Gratitude Rewires Your Brain

January 7, 2020Stacey Lynn

Everyone knows that just a few simple changes can really make a difference in your overall physical health. Eating well is a great way to get started, making sure to get the proper, nutritionally balanced foods while avoiding the junk. Exercise also helps by burning excess calories, working muscles, and stretching.

These days, however, mental health self-care is just as important as caring for our physical bodies and physical health. It’s true, some issues are on a very different scale than others, but to stay on a maintenance path to better mental well-being, it could be as simple as cultivating a bit more gratitude.

You Can Learn to be Positive

Anyone who has ever learned a musical instrument or a sport or has learned to speak another language beyond their native tongue can tell you that, yes, it’s certainly possible to learn lots of new things. There’s no reason to believe that one cannot also learn to be positive as well.

In a game of Tetris, for instance, you will learn how to recognize certain patterns and where they fit. In much the same way, you can learnhow to have a more positive outlook, and to begin to see added possibilities, good things happening around you, and so many other things that can lead to a greater level of life satisfaction.

What Can I Do?

Retraining your brain, especially if you have been through really bad situations or trauma, can seem impossible. But you can do it! It can be as easy as simply looking for three single positive things about each day.
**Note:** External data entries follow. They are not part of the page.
(* ===== verification/Recovery.v ===== *)
(** * Dead worker recovery (crates/graphile-worker-recovery)

    The sweep that finds workers that stopped checking in and gives their jobs
    back, with or without lifecycle hooks deciding about each job.  The sweep
    is one transaction: [now] is its timestamp, [clock] the process clock in
    nanoseconds that the resilient threshold is compared with.  A failing
    statement rolls the transaction back and is not modelled. *)

From S2P Require Import Prelude Job Database FlagFilter JobStore JobRelease Hooks.
Open Scope Z_scope.

Module Recovery.
Import Job FlagFilter JobStore JobRelease Hooks.

(** ** config.rs, types.rs *)

Record WorkerRecoveryConfig := mkRecoveryConfig {
  heartbeat_interval : Z;
  sweep_interval : Z;
  default_sweep_threshold : Z;
  default_recovery_delay : Z;
  default_multiplier : Z;
  default_resilient_flags : list str;
  enabled : bool
}.

Definition seconds (n : Z) : Z := n * 10 ^ 9.

Definition INFRASTRUCTURE_RESILIENT_FLAG : str := lit "infrastructure_resilient".

Definition default_config : WorkerRecoveryConfig :=
  mkRecoveryConfig (seconds 30) (seconds 60) (seconds (5 * 60)) (seconds 30) 3
    [INFRASTRUCTURE_RESILIENT_FLAG] false.

Record SweepStaleWorkersOptions := mkSweepOptions {
  opt_sweep_threshold : option Z;
  opt_recovery_delay : option Z;
  opt_dry_run : bool
}.

Record ResolvedSweepConfig := mkResolved {
  sweep_threshold : Z;
  recovery_delay : Z;
  resilient_sweep_threshold_multiplier : Z;
  resilient_job_flags : list str;
  dry_run : bool
}.

Definition resolve (o : SweepStaleWorkersOptions) (defaults : WorkerRecoveryConfig) :
    ResolvedSweepConfig :=
  mkResolved (default (default_sweep_threshold defaults) (opt_sweep_threshold o))
    (default (default_recovery_delay defaults) (opt_recovery_delay o))
    (default_multiplier defaults) (default_resilient_flags defaults) (opt_dry_run o).

(** The product of a [Duration] and a [u32], which panics above the largest
    duration; [effective_threshold_fits] shows that it takes thresholds of more
    than a century to get there, and the panic is not modelled. *)
Definition effective_sweep_threshold (c : ResolvedSweepConfig) (has_resilient_lock : bool) : Z :=
  if has_resilient_lock then sweep_threshold c * resilient_sweep_threshold_multiplier c
  else sweep_threshold c.

(** The largest [Duration], in nanoseconds. *)
Definition DURATION_MAX : Z := 2 ^ 64 * 10 ^ 9 - 1.

Definition job_has_resilient_flag (job : Job) (c : WorkerRecoveryConfig) : bool :=
  match flags job with
  | None => false
  | Some fl =>
      existsb (λ flag, default false (get_field fl flag ≫= as_bool)) (default_resilient_flags c)
  end.

Inductive JobRecoveryOutcome := Recovered | FailedWithBackoff | Skipped.

Definition was_handled (o : JobRecoveryOutcome) : bool :=
  match o with Skipped => false | _ => true end.

(** context/job.rs and its [Debug] text. *)
Inductive FailureReason := TaskError | TaskPanic | ShutdownAborted | WorkerCrashed.

Definition reason_text (r : FailureReason) : str :=
  match r with
  | TaskError => lit "TaskError"
  | TaskPanic => lit "TaskPanic"
  | ShutdownAborted => lit "ShutdownAborted"
  | WorkerCrashed => lit "WorkerCrashed"
  end.

(** ** sweep/discovery.rs *)

Definition should_recover_worker (w : str) (c : ResolvedSweepConfig) (clock : Z) (db : Db) : bool :=
  if negb (worker_holds_resilient_locks w (resilient_job_flags c) db) then true
  else
    match get_worker_last_heartbeat w db with
    | None => true
    | Some last_heartbeat =>
        effective_sweep_threshold c true <=? Z.max 0 (clock - last_heartbeat * 1000)
    end.

(** The second loop: each orphan not found yet is appended. *)
Definition add_orphan (dead : list str) (w : str) : list str :=
  if existsb (λ i, bool_decide (i = w)) dead then dead else dead ++ [w].

Definition find_dead_worker_ids (c : ResolvedSweepConfig) (now clock : Z) (db : Db) : list str :=
  let stale := list_stale_workers (sweep_threshold c) now db in
  foldl add_orphan (filter (λ w, should_recover_worker w c clock db = true) stale)
    (list_orphan_locked_workers (sweep_threshold c) now db).

(** ** job_recovery.rs *)

Definition RECOVERY_LAST_ERROR : str := lit "Job recovered after worker interruption".

Definition set_schedule (run_at_ : Z) (attempts_ : option Z) (now : Z) (j : DbJob) : DbJob :=
  mkDbJob (id j) (job_queue_id j) (payload j) (priority j) run_at_
    (default (attempts j) attempts_) (max_attempts j) (last_error j) (created_at j) now (key j)
    (revision j) (locked_at j) (locked_by j) (flags j) (task_id j).

Definition set_recovered_job_schedule (job_id run_at_ : Z) (attempts_ : option Z) (now : Z) (db : Db) : Db :=
  with_jobs db (update_where (λ i _, bool_decide (i = job_id)) (set_schedule run_at_ attempts_ now) (jobs db)).

Section recovery.
Context (exp_secs : Z → Z).

(** [action] is the answer of the recovery interceptor, the default one when
    there are no hooks. *)
Definition apply_job_recovery (action : JobRecoveryResult) (job : Job) (previous_worker_id : str)
    (reason : FailureReason) (delay now : Z) (db : Db) : Db * JobRecoveryOutcome :=
  match action with
  | RecoveryDefault =>
      (return_job_for_recovery job previous_worker_id (Some delay) (Some RECOVERY_LAST_ERROR) now db,
       Recovered)
  | Reschedule run_at_ attempts_ =>
      (set_recovered_job_schedule (id job) run_at_ attempts_ now
         (return_job_for_recovery job previous_worker_id None (Some RECOVERY_LAST_ERROR) now db),
       Recovered)
  | FailWithBackoff =>
      (fail_job exp_secs now job previous_worker_id (reason_text reason) None db, FailedWithBackoff)
  | RecoverySkip => (db, Skipped)
  end.

(** ** sweep/jobs.rs *)

(** The loop over the locked jobs with hooks: the tables, the count and the
    jobs a [JobInterruptedContext] is emitted for. *)
Definition recover_one (hook : Job → JobRecoveryResult) (delay now : Z)
    (acc : Db * Z * list Job) (job : Job) : Db * Z * list Job :=
  let '(db, n, emitted) := acc in
  match locked_by job with
  | None => acc
  | Some previous =>
      let '(db', outcome) := apply_job_recovery (hook job) job previous WorkerCrashed delay now db in
      if was_handled outcome then (db', n + 1, emitted ++ [job]) else (db', n, emitted)
  end.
When your day is done, find a place to make a note of three things that you consider to be good, as well as a quick reflective quip about what was going on that put that “good thing” into motion. It could be as simple as seeing something beautiful, having a great conversation with someone, or receiving a compliment.

The more often you practice recording three good things, the more you’ll start to recognize the good as soon as it happens. This is really what gratitude is all about. You recognize a great moment while it’s happening. Doing this over and over creates a habit which can truly change your life.
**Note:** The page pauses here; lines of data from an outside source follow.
(** One statement issued by some client of the schema, whatever its
    arguments. *)
Inductive db_step (db : Db) : Label → Db → Prop :=
| step_get_job con clock td w filt now db' r :
    get_job_with_filter con clock td w filt now db db' r → db_step db LOther db'
| step_batch_get_jobs con clock td w filt n now db' r :
    batch_get_jobs_with_filter con clock td w filt n now db db' r → db_step db LOther db'
| step_complete w (job : Job) : db_step db (LComplete w [id job]) (complete_job job w db)
| step_complete_with_queues w ids : db_step db (LComplete w ids) (complete_jobs_with_queues w ids db)
| step_complete_without_queues w ids : db_step db (LComplete w ids) (complete_jobs_without_queues ids db)
| step_fail now w (job : Job) m rep : db_step db LOther (fail_job exp_secs now job w m rep db)
| step_fail_batch now w failed : db_step db LOther (fail_jobs exp_secs now failed w db)
| step_return w js now : db_step db LOther (return_jobs js w now db)
| step_return_recovery w (job : Job) delay e now :
    db_step db LOther (return_job_for_recovery job w delay e now db)
| step_recovered_schedule i run_at_ attempts_ now :
    db_step db (LSchedule i attempts_) (set_recovered_job_schedule i run_at_ attempts_ now db)
| step_recover ws delay now : db_step db LOther (recover_dead_worker_jobs ws delay now db).1
| step_force_unlock ws : db_step db LOther (force_unlock_workers ws db)
| step_add_job trace local_now name v spec local now db' (j : Job) :
    add_job trace local_now name v spec local now db = Ok (db', j) → db_step db LOther db'
| step_add_jobs trace local_now js td preserve local now db' rows :
    add_jobs trace local_now js td preserve local now db = Ok (db', rows) → db_step db LOther db'
(** The calls in the statement of the cron runner. *)
| step_sql_add_job spec mode now db' r : sql_add_job spec mode now db = Ok (db', r) → db_step db LOther db'
| step_remove k now : db_step db LOther (remove_job k now db)
| step_complete_jobs ids now : db_step db LOther (complete_jobs ids now db)
| step_permanently_fail ids reason now : db_step db LOther (permanently_fail_jobs ids reason now db)
| step_reschedule ids o now db' :
    reschedule_jobs ids o now db = Ok db' → db_step db LOther db'
| step_cleanup t keep : db_step db LOther (cleanup_execute t keep db)
| step_tasks names db' td : get_tasks_details names db = Ok (db', td) → db_step db LOther db'
| step_heartbeat w meta now : db_step db LOther (worker_heartbeat w meta now db)
| step_deregister w : db_step db LOther (worker_deregister w db)
| step_delete_workers ws : db_step db LOther (delete_stale_workers ws db).

Lemma inv_step ex ret db l db' :
  inv_if ex ret db → (ex = true → owned_completions db l) → (ret = true → spares_retired db l) →
  db_step db l db' → inv_if ex ret db'.
Proof.
  intros Hinv Ho Hsp Hs. destruct Hs as [??????? ? Hg|???????? ? Hb|w job| | | | |w js now|w job delay e now
    | | | |????????? Ha|????????? Ha|????? Ha| | | |ids o now d Hr| |names d td Ht| | |ws].
  - apply get_claim_inv in Hg as (sel & Hcl & -> & _). by eapply inv_claim.
  - inversion Hb as [|raw rows _ Hs Hp]; subst; [done|].
    eapply inv_claim; [done|by eapply selection_claimed].
  - by apply inv_complete_one.
  - by apply inv_complete_with_queues.
  - by apply inv_complete_without_queues.
  - by apply inv_fail_one.
  - by apply inv_fail_jobs.
  - unfold return_jobs. destruct (is_empty js); [done|by apply inv_private_return].
  - unfold return_job_for_recovery. apply inv_private_return, Hinv.
  - apply inv_recovered_schedule; [done|]. intros Ht. specialize (Hsp Ht).
    destruct attempts_; [by right|by left].
  - by apply inv_recover.
  - by apply inv_force_unlock.
  - unfold add_job in Ha. destruct (sql_add_job _ _ _ _) as [[d r]|] eqn:E; [|discriminate Ha].
    cbn [map_err] in Ha. injection Ha as <- _. by eapply inv_sql_add_job.
  - unfold add_jobs in Ha. destruct (is_empty _); [by injection Ha as <- _|].
    destruct (validate_batch_job_key_modes _); [|discriminate Ha].
    destruct (sql_add_jobs _ _ _ _) as [[d rs]|] eqn:E; [|discriminate Ha].
    cbn [map_err] in Ha. injection Ha as <- _. by eapply inv_sql_add_jobs.
  - by eapply inv_sql_add_job.
  - by apply inv_remove_job.
  - by apply inv_delete.
  - by apply inv_permanently_fail.
  - by eapply inv_reschedule.
  - by apply inv_cleanup_execute.
  - unfold get_tasks_details in Ht. destruct (is_empty names); [by simplify_eq|].
    destruct (insert_names _ _ _) eqn:E; [|done]. simplify_eq.
    eapply inv_insert_names; [apply inv_insert_task|done..].
  - by apply (inv_same db).
  - by apply (inv_same db).
  - unfold delete_stale_workers. destruct (is_empty ws); [done|]. by apply (inv_same db).
Qed.

(** Statements that satisfy a condition on what they do, and the states any
    sequence of them leads to. *)
Definition step_with (ok : Db → Label → Prop) (db db' : Db) : Prop := ∃ l, ok db l ∧ db_step db l db'.

Definition run_with (ok : Db → Label → Prop) (db : Db) : Prop := rtc (step_with ok) empty_db db.

(** The states any sequence of statements can lead to. *)
Definition reachable (db : Db) : Prop := run_with any_statement db.

Lemma run_with_inv ok ex ret db :
  (ex = true → ∀ d l, ok d l → owned_completions d l) →
  (ret = true → ∀ d l, ok d l → spares_retired d l) → run_with ok db → inv_if ex ret db.
Proof.
  intros Ho Hs H. assert (∀ a b, rtc (step_with ok) a b → inv_if ex ret a → inv_if ex ret b) as Hind.
  { intros a b. induction 1 as [|a c b (l & Hok & Hst) _ IH]; [done|]. intros Ha. apply IH.
    eapply inv_step; [done| | |done]; auto. }
  eapply Hind; [done|apply inv_empty].
Qed.

Lemma reachable_inv db : reachable db → inv_if false false db.
Proof. by apply run_with_inv. Qed.

Lemma owned_inv db : run_with owned_completions db → inv_if true false db.
Proof. by apply run_with_inv. Qed.

Lemma spared_inv db : run_with spares_retired db → inv_if false true db.
Proof. by apply run_with_inv. Qed.

Lemma steps_weaken (ok ok' : Db → Label → Prop) db db' :
  (∀ d l, ok d l → ok' d l) → rtc (step_with ok) db db' → rtc (step_with ok') db db'.
Proof. intros H. apply rtc_subrel. intros a b (l & Hl & Hs). exists l. auto. Qed.



(** C30: The job tables stay well formed through every statement, whatever its
    arguments: each row is
    stored under its id and below the sequence, is locked exactly when it has
    an owner and is allowed at least one attempt; queues are consistent in the
    same way; a retired job exists; no two jobs share a key. *)
Theorem reachable_well_formed db :
  reachable db → rows_ok db ∧ queues_ok db ∧ retired_ok false db ∧ keys_unique db.
Proof. intros [? ? _ ? ?]%reachable_inv. done. Qed.
End steps.

(** ** A live worker taken for dead

    Completion deletes a job by id without checking who holds it. *)

Definition ok_db {E A} (r : result (Db * A) E) (db : Db) : Db :=
  match r with Ok (d, _) => d | Err _ => db end.

Lemma run_add exp_secs ok trace ln js td p local now db :
  (∀ d, ok d LOther) → run_with exp_secs ok db →
  run_with exp_secs ok (ok_db (add_jobs trace ln js td p local now db) db).
Proof.
  intros Hok H. destruct (add_jobs _ _ _ _ _ _ _ _) as [[d r]|] eqn:E; cbn; [|done].
  eapply rtc_r; [done|]. exists LOther. split; [done|]. by eapply step_add_jobs.
Qed.

Lemma run_get exp_secs ok con clock td w filt now db :
  (∀ d, ok d LOther) → run_with exp_secs ok db →
  run_with exp_secs ok (get_job_exec con clock td w filt now db).1.
Proof.
  intros Hok H. eapply rtc_r; [done|]. exists LOther. split; [done|]. eapply step_get_job, get_exec_step.
Qed.

Lemma run_recover exp_secs ok ws delay now db :
  (∀ d, ok d LOther) → run_with exp_secs ok db →
  run_with exp_secs ok (recover_dead_worker_jobs ws delay now db).1.
Proof. intros Hok H. eapply rtc_r; [done|]. exists LOther. split; [done|]. constructor. Qed.

Definition queued_job : JobToAdd :=
  mkToAdd (lit "task") (Object []) (mkSpec (Some (lit "q")) None None None None None None).

(** Three jobs of one queue; [alice] claims the first, is swept as dead, and
    claims the second. *)
Definition three_jobs : Db :=
  ok_db (add_jobs None 0 [queued_job; queued_job; queued_job] ∅ false false 0 empty_db) empty_db.
Definition claimed_one : Db :=
  (get_job_exec demo_con 10 demo_tasks (lit "alice") no_filter None three_jobs).1.
Definition swept : Db := (recover_dead_worker_jobs [lit "alice"] (60 * 10 ^ 9) 20 claimed_one).1.
Definition claimed_two : Db :=
  (get_job_exec demo_con 30 demo_tasks (lit "alice") no_filter None swept).1.

(** The job as [alice] first claimed it; she finishes it, then [bob] claims. *)
Definition alice_job : Job :=
  default (from_db_job (demo_job 1 None 0) [])
    (get_job_exec demo_con 10 demo_tasks (lit "alice") no_filter None three_jobs).2.
Definition zombie_completed : Db := complete_job alice_job (lit "alice") claimed_two.
Definition bob_claimed : Db :=
  (get_job_exec demo_con 40 demo_tasks (lit "bob") no_filter None zombie_completed).1.

Lemma claimed_two_run exp_secs ok : (∀ d, ok d LOther) → run_with exp_secs ok claimed_two.
Proof. intros H. apply run_get, run_recover, run_get, run_add; [done..|]. apply rtc_refl. Qed.

Lemma bob_claimed_reachable exp_secs : reachable exp_secs bob_claimed.
Proof.
  apply run_get; [done|]. eapply rtc_r; [by apply (claimed_two_run exp_secs any_statement)|].
  eexists. split; [done|]. apply step_complete.
Qed.

(** Who runs job [i] in which queue. *)
Definition runner (db : Db) (i : Z) : option (option str * option Z) :=
  (λ j, (locked_by j, job_queue_id j)) <$> jobs db !! i.

Lemma owns_locked_by w ids db i :
  owns w ids db → i ∈ ids → default (Some w) (locked_by <$> jobs db !! i) = Some w.
Proof. intros H Hi. destruct (jobs db !! i) as [j|] eqn:E; [|done]. exact (H i j Hi E). Qed.

(** The queue of job [i] when it is locked. *)
Definition running_queue (db : Db) (i : Z) : option Z :=
  j ← jobs db !! i; _ ← locked_at j; job_queue_id j.

Lemma exclusive_locked db q i i' :
  exclusive db → running_queue db i = Some q → running_queue db i' = Some q → i = i'.
Proof.
  intros Hex (j & Hj & (t & Ht & Hq)%bind_Some)%bind_Some (j' & Hj' & (t' & Ht' & Hq')%bind_Some)%bind_Some.
  destruct (Hex q i j) as [_ Hu]; [by split_and!; [|eexists|]|].
  symmetry. apply (Hu i' j'). by split_and!; [|eexists|].
Qed.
Random acts of kindness won’t just change your life, they will change the lives of those touched by your kindness. Buy someone’s coffee or lunch. Offer to return a shopping cart for someone who’s just unloaded their groceries. These random acts may not seem like much, but to the person you’re impacting, it could mean the world.

Another positive enhancement is to compliment at least one person each day. Just like making notes of three positive things that happened in your day, this compliment process may feel “fake” as you begin. But the more you practice, the more you’ll see how it becomes a genuine expression of your character. What’s more, once you see that you are making a difference in someone else’s life, you may find yourself simply looking for opportunities to do this!

The Tests Are In!

The effects of gratitude were very simply measured by a research group from Indiana University. Forty-three people, all suffering from either depression or anxiety, were chosen, with half of them given the simple task of writing thank you letters to people as the necessity arose. This experiment went on for three months, and then brain scans were taken of all forty-three.

These letter-writers continued to feel grateful, even after a couple of weeks and were even found to have long-lasting effects that were particularly worth noting.

Added Benefits

In addition to making you feel better mentally, gratitude can also have an effect on your physical health as well. The physical attributes that often accompany depression and anxiety can be diminished. There will be noticeably fewer mood swings, inflammation, and fatigue. The quality of sleep can even be improved, simply by learning gratefulness.

Because the hypothalamus is affected in gratitude, it also creates improved emotional responses, proper appetite, and even helps regulate body temperature.

In Closing

With so many great benefits associated with simple acts of gratitude, why not try some for yourself? You might be surprised to find that these aren’t simply “results of scientific studies” but can actually become real in your own life.

As studies have shown, it really doesn’t take away from your daily routine. In fact, the benefits are such an enhancement that it should be part of your homeschool curriculum, as well.

Now that 2020 is upon us, what better time to cultivate these good habits for a happy New Year!